Tuesday, June 10, 2008

Arrrrrggggghhhhh!



Below are three pages from the latest ACS (American College of Surgeons) Bulletin. I apologize for the quality, but it was a pdf file and I couldn't copy it directly; these are screen shots. For any readers who are surgeons, I also apologize for picking at a scab.





Assuming it's not really readable, let me explain. It's three pages of codes and explanations for how to bill for lymph node biopsy (SLN: sentinal lymph node biopsy) in various scenarios with or without various breast procedures. Let me also add: improper coding, as far as Medicare is concerned, is a felony. Fraud. Punishable by very heavy fines, and imprisonment. For nearly any other operation, there are similar rules, exceptions, combinations, suggestions, complications.

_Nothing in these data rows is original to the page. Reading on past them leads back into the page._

Lemma split_comma_ok s : Forall (fun p => nul_free s -> nul_free p /\ (String.length p <= String.length s)%nat) (split_comma s) /\ (length (split_comma s) <= S (String.length s))%nat.
Proof.
  induction s as [|c s [IH1 IH2]]; [split; [by constructor|done]|]. cbn [split_comma].
  assert (forall p, (nul_free s -> nul_free p /\ (String.length p <= String.length s)%nat) -> nul_free (String c s) -> nul_free p /\ (String.length p <= String.length (String c s))%nat) as Hw.
  { intros p Hp Hn. unfold nul_free in *. cbn [str_bytes String.length] in *. inversion Hn; subst. destruct (Hp ltac:(done)). split; [done|lia]. }
  destruct (Ascii.eqb c ",").
  - split; [|cbn [length String.length]; lia]. constructor; [intros _; split; [constructor|cbn; lia]|]. eapply Forall_impl; [exact IH1|]. exact Hw.
  - destruct (split_comma s) as [|p l]; [split; [|cbn; lia]; constructor; [|constructor]|].
    + intros Hn. unfold nul_free in *. cbn [str_bytes String.length] in *. inversion Hn; subst. split; [by repeat constructor|lia].
    + inversion IH1 as [|? ? Hp Hl]; subst. split; [|cbn [length String.length] in *; lia]. constructor; [|eapply Forall_impl; [exact Hl|]; exact Hw].
      intros Hn. unfold nul_free in *. cbn [str_bytes String.length] in *. inversion Hn; subst. destruct (Hp ltac:(done)). split; [by constructor|lia].
Qed.
Lemma strsplit_ok s : str_ok s -> p_wf (strsplit s).
Proof.
  intros [Hn Hl]. destruct (split_comma_ok s) as [H1 H2]. unfold strsplit. split.
  - apply Forall_forall. intros p Hp. apply list_elem_of_In, filter_In in Hp as [Hp _]. apply list_elem_of_In in Hp. destruct (proj1 (Forall_forall _ _) H1 p Hp Hn). split; [done|lia].
  - assert (length (List.filter (fun p => negb (is_empty_str p)) (split_comma s)) <= length (split_comma s))%nat; [|lia]. clear. induction (split_comma s) as [|p l IH]; [done|]. cbn. destruct (negb _); cbn; lia.
Qed.

Lemma var_int_ok k x : Forall var_ok x -> in_s 32 (var_int k x).
Proof. intros Hx. unfold var_int. destruct (x !! k) as [[v|]|] eqn:E; try (unfold in_s; lia). exact (proj1 (Forall_lookup _ _) Hx k _ E). Qed.
Lemma var_list_ok k x : Forall var_ok x -> p_wf (fdb_populate_white_list (var_str k x)).
Proof.
  intros Hx. unfold var_str. destruct (x !! k) as [[|[v|]]|] eqn:E; try (by split; [constructor|cbn; lia]). apply strsplit_ok. exact (proj1 (Forall_lookup _ _) Hx k _ E).
Qed.
Lemma updated_range v d a c : fdb_check_config_updated v d = (a, c) -> in_s 32 v -> 0 <= d < 2 ^ 31 -> 0 <= a < 2 ^ 31.
Proof. unfold fdb_check_config_updated, in_s. destruct (Z.leb_spec 0 v); intros [= <- <-]; lia. Qed.
Lemma updated_zero v a c : fdb_check_config_updated v 0 = (a, c) -> a = Z.max 0 v.
Proof. unfold fdb_check_config_updated. destruct (Z.leb_spec 0 v); intros [= <- _]; lia. Qed.
Lemma core_plain : Forall plain core_options.
Proof. repeat (constructor; [done|]). constructor. Qed.
Lemma init_ok : Forall var_ok init_vars.
Proof. repeat (constructor; [done || (cbn; unfold in_s; lia)|]). constructor. Qed.
Lemma parsed_ok argv : Forall str_ok argv -> Forall var_ok (fdb_parse_options core_options argv init_vars).2.
Proof.
  intros Ha. unfold fdb_parse_options. destruct argv as [|prog args]; [apply init_ok|]. inversion Ha; subst. pose proof (parse_args_ok core_options core_plain (length args) args init_vars ltac:(done) ltac:(done) init_ok) as H.
  by destruct (parse_args core_options args init_vars).
Qed.
(** A list of names as it is sent. *)
Lemma sent_list l : p_wf l -> p_wf (fdb_populate_white_list_cmd [] l).
Proof. intros H. unfold fdb_populate_white_list_cmd. cbn [app]. by rewrite map_c_str. Qed.
Lemma first_ok l : p_wf l -> str_ok (c_str (match l with p :: _ => p | [] => EmptyString end)).
Proof. intros [Hl _]. destruct Hl as [|p l Hp _]; [by apply (bool_decide_unpack _); vm_compute|]. by rewrite c_str_ok. Qed.
Lemma atoi_range s : in_s 32 (atoi s).
Proof. apply wrap_s_range. lia. Qed.

(** C38: Whatever arguments, each shorter than 65535 bytes, a log tool is called with, the
    configuration it takes from the command line can be sent: the level is one there is a name for,
    the limits are numbers of 32 bits that are not negative, and the lists of names fit in a message.
    A negative limit for the payload logged, or for the cached logs shown, is replaced by 0, which
    means nothing, although the header and the help document it to mean all; a negative limit for the
    storage is replaced by the default. *)
Theorem command_line_sendable {I : Indet} (argv : list string) (g : CFdbLogParams) (b : bool) :
  Forall str_ok argv -> initLogConfig argv = Some g ->
  let given := (fdb_parse_options core_options argv init_vars).2 in
  p_wf (fdb_fill_logger_config dflt b g) /\ p_wf (fdb_fill_trace_config dflt b g) /\
  0 <= fdb_debug_trace_level (pa_trace g) < FDB_LL_MAX /\
  fdb_raw_data_clipping_size (pa_logger g) = Z.max 0 (var_int 5 given) /\ fdb_cache_size (pa_trace g) = Z.max 0 (var_int 14 given) /\
  0 <= fdb_max_log_storage_size (pa_trace g) /\ 0 <= fdb_max_log_file_size (pa_trace g).
Proof.
  intros Ha E. pose proof (parsed_ok argv Ha) as Hx. unfold initLogConfig in E. set (x := (fdb_parse_options core_options argv init_vars).2) in *. cbv zeta. destruct (on (var_int 24 x)); [done|].
  set (storage := match var_str 15 x with Some s => strsplit s | None => [] end) in *. assert (p_wf storage) as Hst by (exact (var_list_ok 15 x Hx)). pose proof (first_ok storage Hst) as Hpath.
  set (max_storage := match storage with _ :: n :: _ => atoi n | _ => -1 end) in *. assert (in_s 32 max_storage) as H1 by (unfold max_storage; destruct storage as [|? [|? ?]]; [unfold in_s; lia..|apply atoi_range]).
  set (max_file := match storage with _ :: _ :: n :: _ => atoi n | _ => -1 end) in *. assert (in_s 32 max_file) as H2 by (unfold max_file; destruct storage as [|? [|? [|? ?]]]; [unfold in_s; lia..|apply atoi_range]).
  set (lv := if FDB_LL_MAX <=? var_int 9 x then FDB_LL_SILENT else var_int 9 x) in *.
  assert (in_s 32 lv /\ lv < FDB_LL_MAX) as [H3 H3'] by (pose proof (var_int_ok 9 x Hx); unfold lv, FDB_LL_MAX, FDB_LL_SILENT, in_s in *; destruct (Z.leb_spec 7 (var_int 9 x)); lia).
  clearbody lv max_storage max_file. destruct (match storage with p :: _ => (p, true) | [] => (EmptyString, false) end) as [path path_set] eqn:Ep.
  assert (str_ok (c_str path)) as Hp by (destruct storage; injection Ep as <- <-; exact Hpath).
  destruct (fdb_check_config_updated lv FDB_LL_INFO) as [level cl] eqn:El. assert (0 <= level < FDB_LL_MAX) as Hlv by (unfold fdb_check_config_updated, FDB_LL_INFO, FDB_LL_MAX in *; destruct (Z.leb_spec 0 lv); injection El as <- <-; lia).
  repeat match type of E with context [fdb_check_config_updated ?a ?d] => let e := fresh "E" in destruct (fdb_check_config_updated a d) as [? ?] eqn:e; pose proof e; apply updated_range in e; [|by try apply var_int_ok|unfold FDB_LL_INFO; lia] end.
  injection E as <-. cbn [pa_trace pa_logger fdb_debug_trace_level fdb_raw_data_clipping_size fdb_cache_size fdb_max_log_storage_size fdb_max_log_file_size].
  split_and!; try lia; try (by eapply updated_zero).
  - split; cbn; [unfold in_s; lia|apply sent_list, var_list_ok, Hx..].
  - split; cbn; [|apply sent_list, var_list_ok, Hx|apply sent_list, var_list_ok, Hx|unfold in_s; lia|exact Hp|unfold in_s; lia|unfold in_s; lia]. unfold clamp_log_level. destruct (Z.leb_spec FDB_LL_MAX level); lia.
Qed.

Now consider this: unless over-ridden by Congress, there are scheduled payment decreases in the pipeline for Medicare reimbursement, to the tune of about 16% in the next year. That's, of course, after lowering payments by about two-thirds since I first went into practice, and making it illegal (felonious, of course) to charge for the difference between one's "fees" (as if one's personal setting of a fee has any meaning) and Medicare payments.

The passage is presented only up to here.